Only a few organizations like Hen Harbor regularly rescue former commercial hens. It’s easier to do this work in the UK, which is roughly the size of Oregon, where I live. Most hen rescues can only offer adoptions to people able to pick the birds up themselves. This is one reason Kelly Rutkowski started Adopt a Bird Network, a resource connecting willing adopters with hens (and roosters) in need of homes – birds from farms, backyards, and shelters alike.

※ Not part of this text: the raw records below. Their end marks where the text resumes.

Definition setTimedOut (b : bool) s := set_timedOut b s.
Definition setTimeout (v : Z) s := upd_timers (Timers.setTimeout v) s.
Definition setWaitingObjectId (id : Z) s := if 0 <? id then set_timedWaitingObjectId id s else s.
Definition setThreadCurrentlyControllingManager (m : option nat) s :=
  upd_sched (Scheduling.setThreadCurrentlyControllingManager m) s.
Definition getThreadCurrentlyControllingManager s : option nat :=
  s.(scheduling).(Scheduling.threadCurrentlyControllingManager).

Definition setIoAndCheckIfOperationShouldBlockSimulationProgress (learning : bool) s
    : bool * VexThreadState :=
  if learning then
    let s := setLearningIo s in
    if getTimeout s =? -1 then (false, s) else (true, upd_timers (leapForwardBy (getTimeout s)) s)
  else (true, setInIo s).

(** ** Parking *)
Definition getAndSetUnparkedState s : bool * VexThreadState :=
  if s.(alreadyUnparked) then (true, set_parked false (set_alreadyUnparked false s))
  else (false, set_timedWaitingObjectId 0 (set_parked true s)).

Definition getAndSetParkedState s : bool * VexThreadState :=
  if s.(parked) then (true, set_parked false (set_alreadyUnparked false s))
  else (false, set_alreadyUnparked true s).

(** The entry of the object registry that an interrupt erases. *)
Definition eraseWaitingObjectIdFromRegistry (registry : bool) s : option (Z * Z) :=
  if negb (s.(timedWaitingObjectId) =? 0) && registry
  then Some (s.(timedWaitingObjectId), s.(jthreadId)) else None.

Definition beforeThreadInterruptAt s : VexThreadState :=
  let s :=
    if s.(parked) then
      set_parked false (if 0 <? getTimeout s then set_afterInterruptedTimedParking true s else s)
    else s in
  let s := if getTimeout s <? 0
           then upd_timers setTimeoutFlagToDenotePossiblyResumingThread s else s in
  setTimedOut false (setSuspended s).

(** ** I/O predictions *)
Definition addPredictionToEstimatedRealTime s : VexThreadState :=
  upd_io IoHandler.addPredictionToEstimatedRealTime
    (upd_timers (addElapsedTime s.(ioHandler).(IoHandler.lastIoPrediction)) s).

Definition invalidateIoPrediction s : VexThreadState :=
  let '(extension, io) := IoHandler.extendPredictionPeriod s.(ioHandler) in
  setInIoInvalidation (upd_timers (leapForwardBy extension) (set_ioHandler io s)).

Definition updateEstimatedRealTimeAfterIoPrediction (actualIoDuration : Z) s : VexThreadState :=
  upd_timers (leapForwardBy (actualIoDuration -ll IoHandler.getTotalTimePredicted s.(ioHandler))) s.

Definition getPredictionError (currentRealTime : Z) s : Z :=
  (currentRealTime -ll s.(timers).(lastRealTime)) -ll IoHandler.getTotalTimePredicted s.(ioHandler).
Definition isIoPredictionStillValid (currentRealTime : Z) s : bool :=
  negb (0 <? getPredictionError currentRealTime s).

(** ** Simulating a model *)
Definition startModelTimedWaiting (gsf : float) (duration : Z) s :=
  upd_timers (updateTimesBeforeWaitingWithTimeout gsf duration) s.

(** Entering the current node of the network: whether the customer left the
    network, and the thread after it. *)
Variable enter : VexThreadState -> bool * VexThreadState.
Variable gsf : float.

(** One turn of the loop of [resumeModelSimulation]. *)
Definition model_turn (totalExecutionTime : Z) s : bool * Z * VexThreadState :=
  let initialThreadErt := getEstimatedRealTime s in
  let '(localTimeServiced, h) :=
    ModelHandler.simulateLocalServiceTime totalExecutionTime s.(modelHandler) in
  let '(finished, s) :=
    if negb (localTimeServiced =? 0)
    then (false, upd_timers (addLocalTime gsf localTimeServiced) (set_modelHandler h s))
    else enter s in
  (finished, totalExecutionTime -ll (getEstimatedRealTime s -ll initialThreadErt), s).

(** Each turn takes one unit of fuel. *)
Fixpoint resumeModelSimulation (fuel : nat) (totalExecutionTime : Z) s
    : option (bool * Z * VexThreadState) :=
  match fuel with
  | O => None
  | S fuel =>
    let '(finished, total, s) := model_turn totalExecutionTime s in
    if negb finished && isActiveInModel s && (getTimeout s <=? 0) && (0 <? total)
    then resumeModelSimulation fuel total s
    else Some (finished, total, s)
  end.

End changes.

(** ** Accounting of states

    The codes that are only logged: the state stays as it is. *)
Definition remarks : list Code :=
  [IN_IO_STALE; IN_IO_INVALIDATION; RECOVERED_AFTER_FAILED_IO; CUSTOM1; CUSTOM2; CUSTOM3].

(** A step of a thread, with what it remarks: the state it is in, and a code.
    It changes its state, it remarks something, or it leaves the state code,
    the counters and the time of the last change alone (clocks, parking, I/O,
    scheduling, invocation points). *)
Inductive tstep : VexThreadState -> list (Code * Code) -> VexThreadState -> Prop :=
| ts_new c s : tstep s [] (setNewState c s)
| ts_remark c s : c ∈ remarks -> tstep s [(s.(currentState), c)] (log_only c s)
| ts_quiet s s' :
    s'.(currentState) = s.(currentState) ->
    s'.(stats).(Statistics.totalTimePerState) = s.(stats).(Statistics.totalTimePerState) ->
    s'.(stats).(Statistics.stateTransitions) = s.(stats).(Statistics.stateTransitions) ->
    s'.(timers).(lastTimePerStateERT) = s.(timers).(lastTimePerStateERT) -> tstep s [] s'.

Inductive tsteps : VexThreadState -> list (Code * Code) -> VexThreadState -> Prop :=
| tsteps_refl s : tsteps s [] s
| tsteps_l s l s1 l1 s' : tstep s l s1 -> tsteps s1 l1 s' -> tsteps s (l ++ l1) s'.

Definition here (k : nat) (c : Code) : Z := if decide (code c = k) then 1 else 0.

(** What remarks add to the transitions out of a state and into it. *)
Definition remarked (k : nat) (l : list (Code * Code)) : Z := sum_of (fun r => here k r.1 - here k r.2) l.

(** A state whose code is no remark is left once more by every remark that is
    made in it. *)
Lemma remarked_in c s l s' : tsteps s l s' -> c ∉ remarks ->
  remarked (code c) l = Z.of_nat (length (filter (fun r => r.1 = c) l)).
Proof.
  intros Hs Hc. assert (forall r, r ∈ l -> r.2 ∈ remarks) as Hl.
  { induction Hs as [|s l s1 l1 s' H1 _ IH]; [by intros r ?%not_elem_of_nil|].
    intros r [Hr|Hr]%elem_of_app; [|auto]. destruct H1; try by apply not_elem_of_nil in Hr.
    by apply list_elem_of_singleton in Hr as ->. }
  clear Hs. induction l as [|r l IH]; [done|].
  change (remarked (code c) (r :: l)) with (here (code c) r.1 - here (code c) r.2 + remarked (code c) l).
  rewrite IH by (intros; apply Hl; by right). assert (r.2 ∈ remarks) as Hr by (apply Hl; by left).
  unfold here. rewrite (decide_False (P := code r.2 = _)) by (intros ?%code_inj; congruence).
  rewrite filter_cons. destruct (decide (r.1 = c)) as [->|Hne]; [rewrite decide_True by done; cbn [length]; lia|].
  rewrite decide_False by (by intros ?%code_inj). lia.
Qed.

(** C17. Over any run of a thread from its registration on, as long as the
    counters are not reset, they account for everything: the
    times of all states add up to the virtual time that passed between the
    first and the last change of state, and every state is left as often as
    it is entered, but for the state at the start and the state at the end,
    and for the remarks: each counts as a transition out of the state in which it is
    made and into its code, though the state does not change.
    The equations are those of the counters' widths (64-bit times, 32-bit
    transition counters). *)
Theorem state_accounting s l s' k :
  tsteps s l s' -> Statistics.shaped s.(stats) ->
  ll (sum_of id s'.(stats).(Statistics.totalTimePerState)) =
    ll (sum_of id s.(stats).(Statistics.totalTimePerState)
        + s'.(timers).(lastTimePerStateERT) - s.(timers).(lastTimePerStateERT)) /\
  let m := s.(stats).(Statistics.stateTransitions) in
  let m' := s'.(stats).(Statistics.stateTransitions) in
  uwrap 32 (Statistics.out_of m' k - Statistics.into m' k) =
    uwrap 32 (Statistics.out_of m k - Statistics.into m k
              + here k s.(currentState) - here k s'.(currentState) + remarked k l).
Proof.
  intros Hsteps Hs. cbn zeta.
  assert ((exists q, sum_of id s'.(stats).(Statistics.totalTimePerState) =
      sum_of id s.(stats).(Statistics.totalTimePerState)
        + s'.(timers).(lastTimePerStateERT) - s.(timers).(lastTimePerStateERT) + q * 2 ^ 64) /\
    exists q, Statistics.out_of s'.(stats).(Statistics.stateTransitions) k
        - Statistics.into s'.(stats).(Statistics.stateTransitions) k =
      Statistics.out_of s.(stats).(Statistics.stateTransitions) k
        - Statistics.into s.(stats).(Statistics.stateTransitions) k
        + here k s.(currentState) - here k s'.(currentState) + remarked k l + q * 2 ^ 32) as [[q1 H1] [q2 H2]].
  2: { split; [apply (ll_eq _ _ q1)|apply (uwrap_eq _ _ _ q2)]; lia. }
  induction Hsteps as [s|s l s1 l1 s' Hstep _ IH]; [split; exists 0; unfold remarked; cbn; lia|].
  assert (remarked k (l ++ l1) = remarked k l + remarked k l1) as -> by apply sum_of_app.
  destruct Hstep as [c s|c s Hc|s s1 Hc Ht Hst Hl].
  - destruct IH as [[q1 H1] [q2 H2]].
    { apply Statistics.shaped_log; [apply code_lt..|done]. }
    set (d := getEstimatedRealTime s -ll s.(timers).(lastTimePerStateERT)).
    destruct (Statistics.log_time_total (code s.(currentState)) (code c) d s.(stats)) as [q3 H3];
      [done|apply code_lt|].
    destruct (Statistics.log_flow (code s.(currentState)) (code c) d s.(stats) k) as [q4 H4];
      [done|apply code_lt..|].
    change (stats (setNewState c s)) with (Statistics.logTimedTransition (code s.(currentState)) (code c) d s.(stats)) in *.
    change (lastTimePerStateERT (timers (setNewState c s))) with (getEstimatedRealTime s) in *.
    change (currentState (setNewState c s)) with c in *.
    destruct (ll_spec (getEstimatedRealTime s - s.(timers).(lastTimePerStateERT))) as [q5 H5].
    assert (d = getEstimatedRealTime s - lastTimePerStateERT (timers s) + q5 * 2 ^ 64) as Hd by done.
    split; [exists (q1 + q3 + q5)|exists (q2 + q4)]; unfold remarked, here in *; cbn [sum_of map fold_right]; lia.
  - destruct IH as [[q1 H1] [q2 H2]].
    { apply Statistics.shaped_log_only; [apply code_lt..|done]. }
    destruct (Statistics.log_only_flow (code s.(currentState)) (code c) s.(stats) k) as [q4 H4]; [done|apply code_lt..|].
    change (stats (log_only c s)) with (Statistics.logTransition (code s.(currentState)) (code c) s.(stats)) in *.
    change (timers (log_only c s)) with (timers s) in *. change (currentState (log_only c s)) with (currentState s) in *.
    split; [exists q1; exact H1|exists (q2 + q4)].
    assert (remarked k [(currentState s, c)] = here k (currentState s) - here k c) as -> by (unfold remarked, sum_of; cbn; lia).
    unfold here in *. lia.
  - rewrite Hc, Ht, Hst, Hl in IH. destruct IH as [H1 [q2 H2]]; [|split; [exact H1|exists q2; exact H2]].
    destruct Hs as [? ? ?]. split; [by rewrite Ht|by rewrite Hst|by rewrite Hst].
Qed.

Lemma wait_after_remark s :
  tsteps s ([] ++ [(RUNNING, CUSTOM2)] ++ [] ++ [] ++ []) (setWaiting (setCustom2 (setRunning s))).
Proof.
  apply (tsteps_l s [] (setRunning s)); [apply ts_new|].
  apply (tsteps_l (setRunning s) [(RUNNING, CUSTOM2)] (setCustom2 (setRunning s))); [apply ts_remark; set_solver|].
  generalize (setCustom2 (setRunning s)) as s1. clear s. intros s1.
  apply (tsteps_l s1 [] (set_afterInterruptedTimedParking false (set_timedOut true s1))); [by apply ts_quiet|].
  eapply (tsteps_l _ [] (setWaiting s1)); [apply ts_new|apply tsteps_refl].
Qed.

Lemma state_accounting_witness :
  let s := new_VexThreadState 0 7 in
  let s' := setWaiting (setCustom2 (setRunning s)) in
  ll (sum_of id s'.(stats).(Statistics.totalTimePerState)) = ll (0 + 0 - 0) /\
  uwrap 32 (Statistics.out_of s'.(stats).(Statistics.stateTransitions) (code RUNNING)
            - Statistics.into s'.(stats).(Statistics.stateTransitions) (code RUNNING)) = 1.
Proof.
  apply (state_accounting (new_VexThreadState 0 7) ([] ++ [(RUNNING, CUSTOM2)] ++ [] ++ [] ++ [])
    (setWaiting (setCustom2 (setRunning (new_VexThreadState 0 7)))) (code RUNNING)).
  - apply wait_after_remark.
  - apply Statistics.shaped_new.
Defined.

(** ** Correcting an I/O prediction *)

Lemma invalidate_ert s :
  (invalidateIoPrediction s).(ioHandler) = (IoHandler.extendPredictionPeriod s.(ioHandler)).2 /\
  getEstimatedRealTime (invalidateIoPrediction s) =
    getEstimatedRealTime s +ll (IoHandler.extendPredictionPeriod s.(ioHandler)).1.
Proof. done. Qed.
(* ===== verification/ThreadQueue.v ===== *)
(** * The queue of runnable threads

    src/src/vex/ds/ThreadQueue.h and ThreadQueue.cpp: an AdaptiblePQueue of
    pointers to thread states, ordered by their estimated real time.  The
    threads live in a store; an operation takes the store it runs in, because
    the times behind the pointers change while the pointers are queued. *)
From S2P Require Import Prelude Heap AdaptiblePQueue CxxFloat Timers Statistics ThreadParts ThreadState.
Import VexThreadState.

Abbreviation thread := VexThreadState.VexThreadState.
Abbreviation store := (gmap nat thread).

#[export] Instance thread_inhabited : Inhabited thread := populate (new_VexThreadState 0 0).

(** The time a queued pointer is ordered by: [threadStatePtr_compare]. *)
Definition ert (th : store) (t : nat) : Z := getEstimatedRealTime (th !!! t).

(** Changing one thread. *)
Definition update_thread (t : nat) (f : thread -> thread) (th : store) : store :=
  <[t := f (th !!! t)]> th.

Lemma lookup_update_thread t f th t' :
  update_thread t f th !!! t' = if decide (t = t') then f (th !!! t) else th !!! t'.
Proof.
  unfold update_thread. case_decide; subst; [apply lookup_total_insert_eq|].
  by apply lookup_total_insert_ne.
Qed.

Lemma ert_update_thread t f th t' :
  ert (update_thread t f th) t' =
    if decide (t = t') then getEstimatedRealTime (f (th !!! t)) else ert th t'.
Proof. unfold ert. rewrite lookup_update_thread. by case_decide. Qed.

Lemma is_heap_ext {A} `{Inhabited A} (key key' : A -> Z) l :
  (forall x, x ∈ l -> key x = key' x) -> is_heap key l -> is_heap key' l.
Proof.
  intros He Hh i Hi. assert (parent i < length l)%nat.
  { unfold parent. pose proof (Nat.Div0.div_le_mono (i - 1) (i - 1) 2 ltac:(done)).
    pose proof (Nat.Div0.div_le_upper_bound (i - 1) 2 (i - 1) ltac:(lia)). lia. }
  rewrite <- !He by (apply nthd_elem_of; lia). by apply Hh.
Qed.

Module ThreadQueue.
Section queue.
Context `{HO : StdHeapOps}.

Definition empty (q : list nat) : bool := AdaptiblePQueue.empty q.
Definition size (q : list nat) : nat := AdaptiblePQueue.size q.
Definition find (q : list nat) (t : nat) : bool := AdaptiblePQueue.find q t.
Definition top (q : list nat) : option nat := AdaptiblePQueue.top q.

Definition hasUnitScalingFactor (s : thread) : bool :=
  f_eqb s.(timers).(Timers.virtualTimeSpeedup) f32_one.

(** Pushing a thread that is already queued is an assertion failure, except
    for a thread whose time is scaled. *)
Definition push (th : store) (q : list nat) (t : nat) : res (list nat) :=
  guard_assert (negb (hasUnitScalingFactor (th !!! t)) || negb (find q t)) ;;
  let q := AdaptiblePQueue.push (ert th) q t in
  guard_assert (negb (hasUnitScalingFactor (th !!! t)) || find q t) ;;
  Ok q.

Definition getNext (th : store) (q : list nat) : option nat * list nat :=
  match top q with
  | None => (None, q)
  | Some t => (Some t, AdaptiblePQueue.pop (ert th) q)
  end.

(** What the next thread at the top means for the manager that asks: nothing
    to schedule, a thread that stays queued, or one that leaves the queue. *)
Definition next_at_top (th : store) (q : list nat) (requestingManager t : nat)
    : option nat * list nat :=
  let s := th !!! t in
  if isRunning s then (None, q)
  else if inIoPredictionPhase s then (Some t, q)
  else if isWaitingRealCodeToCompleteAfterModelSimulation s then
    if decide (getThreadCurrentlyControllingManager s = Some requestingManager)
    then (Some t, q) else (None, q)
  else (Some t, AdaptiblePQueue.pop (ert th) q).
(** *** Leaping forward in virtual time *)
Definition isValidToLeapInVirtualTimeTo (h : Host) (t : nat) (w : W) : bool * W :=
  let s := thread_of t w in
  let remainingTime := Controllers.getHowFarAheadInVirtualTimeTheThreadIs s.(timers) w.(timeline) in
  if s.(waitingInRealTime) then (false, w)
  else if remainingTime <? 0 then (true, w)
  else if w.(pendingNotifications) =? 0 then
    match ThreadRegistry.areAnyOtherThreadsActiveInFormerTime w.(threads) t remainingTime w.(registry) with
    | ThreadRegistry.AT_LEAST_ONE_ALIVE => (false, set_lastTotalThreadERT 0 w)
    | ThreadRegistry.NONE_ALIVE => (true, w)
    | ThreadRegistry.MAYBE_ONE_ALIVE =>
      if w.(lastTotalThreadERT) =? 0 then
        (false, set_lastGlobalVirtualTime h.(realNow)
                  (set_lastTotalThreadERT (ThreadRegistry.getSummedErtOfAllThreads w.(threads) w.(registry)) w))
      else if (h.(realNow) -ll w.(lastGlobalVirtualTime)) <? 200000000 then (false, w)
      else
        let temp := ThreadRegistry.getSummedErtOfAllThreads w.(threads) w.(registry) in
        ((temp =? w.(lastTotalThreadERT)) &&
         ThreadRegistry.areAllNativeWaitingThreadsBlockedAccordingToSystemState w.(threads)
           h.(systemState) t w.(registry),
         set_lastTotalThreadERT 0 w)
    end
  else (false, set_lastTotalThreadERT 0 w).

Definition limitNextTimeslice (w : W) : W :=
  set_decreaseSchedulerSleepingTimeBy
    (f_to_ll (f64_mul f64_0_75 (ll_to_f64 w.(schedulerTimeslot)))) w.

Definition afterModelSimulation (w : W) : W :=
  set_decreaseSchedulerSleepingTimeBy (w.(schedulerTimeslot) -ll 1000000) w.

Definition interruptTimedOutIoThread (h : Host) (t : nat) (w : W) : res W :=
  let '(valid, w) := isValidToLeapInVirtualTimeTo h t w in
  if valid : bool then
    w ← with_timeline Controllers.commitTimedOutIoProgress t w;
    Ok (upd t (setTimedOut true) w)
  else pushIntoRunnableQueue t w.

Definition handleIOPerformingThread (h : Host) (t : nat) (w : W) : res W :=
  let s := thread_of t w in
  if inIoPredictionPhase s then
    if s.(ioHandler).(IoHandler.ioFinishedBeforeLogging) then Ok w
    else if isIoPredictionStillValid h.(realNow) s then
      let w := set_forceMinimumTimeslotSelection true (upd t setInIoStale w) in
      Ok (set_timesOfMinimumTimeslotForcing (uint_add w.(timesOfMinimumTimeslotForcing) 1) w)
    else
      let '(th, q) := ThreadQueue.invalidateExpiredIoPredictions w.(threads) w.(queue) h.(realNow) in
      Ok (set_queue q (set_threads th w))
  else if ThreadQueue.hasUnitScalingFactor s then
    if getTimeout s =? -1 then Err AssertFailed else interruptTimedOutIoThread h t w
  else Ok w.

Definition pollThreadToCheckIfActuallyRunning (h : Host) (t : nat) (w : W) : res W :=
  if h.(delivered) then
    '(running, w) ← isSignalledThreadStillRunning h t w;
    if running : bool then Ok w
    else let '(th, q) := ThreadQueue.setThreadToNextBiggestErt w.(threads) w.(queue) t in
         Ok (set_queue q (set_threads th w))
  else Ok (eraseFromRunnables t w).

(** *** The scheduling pass, over the methods that a derived class replaces *)
Section virtual.
Variable resumeThread_ : Host -> nat -> W -> res W.
Variable afterModelSimulation_ : W -> W.

(** Entering the current node of a thread in a network; see [ThreadState]. *)
Variable enter : thread -> bool * thread.

Definition interruptTimedWaitingThread (h : Host) (t : nat) (w : W) : res W :=
  let '(valid, w) := isValidToLeapInVirtualTimeTo h t w in
  if valid : bool then
    w ← with_timeline Controllers.commitTimedWaitingProgress t w;
    let w := set_timedOutsSucceeded (uint_add w.(timedOutsSucceeded) 1) w in
    w ← onAnyReplacedWaitingInterrupt 0 t w;
    resumeThread_ h t (upd t (setTimedOut true) w)
  else
    let w := upd t setCustom3 w in
    pushIntoRunnableQueue t (set_timedOutsFailed (uint_add w.(timedOutsFailed) 1) w).

Definition hasResumedModelSimulationRunToCompletion (fuel t : nat) (totalExecutionTime : Z) (w : W)
    : res (bool * W) :=
  let w := upd t (VexThreadState.setAwaken false) w in
  match resumeModelSimulation enter gsf fuel totalExecutionTime (thread_of t w) with
  | None => Err OutOfFuel
  | Some (modelSimulationFinished, _, s) =>
    let w := upd t (fun _ => s) w in
    w ← with_timeline (Controllers.commitModelSimulationProgress (isModelTimedWaiting s)) t w;
    Ok (modelSimulationFinished, w)
  end.

Definition _simulateModel (fuel t : nat) (totalExecutionTime : Z) (w : W) : res W :=
  '(finished, w) ← hasResumedModelSimulationRunToCompletion fuel t totalExecutionTime w;
  if finished : bool then
    let w := upd t (upd_timers Timers.updateCpuTimeAddingSimulatedVirtualTime) w in
    w ← pushIntoRunnableQueue t (upd t waitForRealCodeToComplete w);
    Ok (upd t (upd_sched Scheduling.notifyModelSimulationEnd) w)
  else if isActiveInModel (thread_of t w) then pushIntoRunnableQueue t w else Ok w.

(** The second half of [resumeModelSimulation]. *)
Definition simulateResumed (h : Host) (fuel t : nat) (w : W) : res W :=
  let totalExecutionTime := f_to_ll (f64_mul f64_1_2 (ll_to_f64 w.(schedulerTimeslot))) in
  let w := upd t (setThreadCurrentlyControllingManager (Some managerId)) w in
  let w := upd t (upd_sched (Scheduling.onThreadResumeByManager managerId)) w in
  w ← with_timeline (Controllers.updateResumingSuspendedThreadResumedLastTimestamp h.(realNow)) t w;
  w ← _simulateModel fuel t totalExecutionTime w;
  Ok (if isActiveInModel (thread_of t w) && negb (isModelTimedWaiting (thread_of t w))
      then afterModelSimulation_ w else w).

Definition resumeModelSimulation (h : Host) (fuel t : nat) (w : W) : res W :=
  if isModelTimedWaiting (thread_of t w) then
    let '(valid, w) := isValidToLeapInVirtualTimeTo h t w in
    if valid : bool then
      w ← with_timeline Controllers.commitTimedWaitingProgress t w;
      simulateResumed h fuel t (upd t (VexThreadState.setTimeout (-1)) w)
    else pushIntoRunnableQueue t w
  else
    w ← with_timeline Controllers.updateResumingSuspendedThreadTimestamp t w;
    simulateResumed h fuel t w.

Definition setInModelSimulation (fuel t : nat) (afterModelSimulation : bool) (w : W) : res W :=
  let queued (w : W) : res W :=
    w ← pushIntoRunnableQueue t (unsetCurrentThreadFromRunningThread t w);
    Ok (unconditionalWakeup w) in
  if afterModelSimulation then
    w ← locklessUpdateTimeBy 0 t w;
    queued (upd t waitForRealCodeToComplete w)
  else
    let s := thread_of t w in
    let remainingTimeslice :=
      w.(schedulerTimeslot) -ll (getEstimatedRealTime s -ll s.(timers).(Timers.lastTimeInHandler)) in
    if (0 <? remainingTimeslice) && (getTimeout s <=? 0) then
      w ← _simulateModel fuel t remainingTimeslice (unsetCurrentThreadFromRunningThread t w);
      Ok (unconditionalWakeup w)
    else queued w.

(** What the state of the chosen thread asks for. *)
Definition dispatch (h : Host) (fuel t : nat) (w : W) : res W :=
  let s := thread_of t w in
  if isSuspended s then
    if s.(timedOut) || (negb (getTimeout s =? 0) && isNotAterInterruptedTimedParking s)
    then resumeThread_ h t w else pushIntoRunnableQueue t w
  else if inIo s then handleIOPerformingThread h t w
  else if isTimedWaiting s then interruptTimedWaitingThread h t w
  else if isSimulatingModel s then resumeModelSimulation h fuel t w
  else if isWaitingRealCodeToCompleteAfterModelSimulation s then pollThreadToCheckIfActuallyRunning h t w
  else if isRunning s then Err AssertFailed
  else Ok w.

It took months for me to locate a pair within a day’s drive. I finally found Thelma and Louise at a sanctuary in Washington that had rescued a few hundred. I drove six hours round trip to bring them home. Though I’d raised hens from chicks before, the transformation from baby to adult was nothing like what I found in these two. Stuck at home in lockdown, I watched Thelma and Louise regrow their feathers and get to be chickens for the first time in their lives. They jostled to nap in the best spots and were always curious about what I was doing. If I did yard work that involved digging, they were underfoot trying to hoover up the worms and bugs I’d uncovered.

Right now, much like during the Covid chick boom, people are rushing out to start backyard flocks. Yet the chicks people are buying won’t be old enough to lay for six to eight months. Rescues are worried that another baby chick boom will mean more unwanted roosters in need of homes when they start crowing (most urban and suburban areas don’t allow them). But these rescued commercial hens are all female and will lay almost immediately upon arrival.

“It’s definitely therapeutic to see the condition that they start out in – then, a month or two later, they look like totally different birds,” said Erica Camp, founder of Second Hen’d, an organization that rehomes commercial hens in Missouri. “You can say, ‘That’s because of me.’”

I love all of my flock but there was something special about Thelma and Louise. They seemed determined to get the most out of their freedom. When I ate grapes, they fluttered up to peck one or two right from the bunch. They always seemed to know how to find the best patch of sun and lay in it, wings splayed to soak up the rays, making contented burbles. Sometimes they came close to me and let me hold them or give them a quick pet. Others, usually when I needed to put them back in the coop, they ran as fast as their little legs could carry them in the other direction.

These hens, deemed too old by the industry, laid over 500 eggs between them. By the time they passed on – both from cancer – they’d lived with me longer than they’d been in a cage. The cost of eggs may be rising, but watching them come into themselves is something I could never put a price on.

Tove Danovich is a freelance journalist and the author of Under the Henfluence: Inside the World of Backyard Chickens and the People Who Love Them.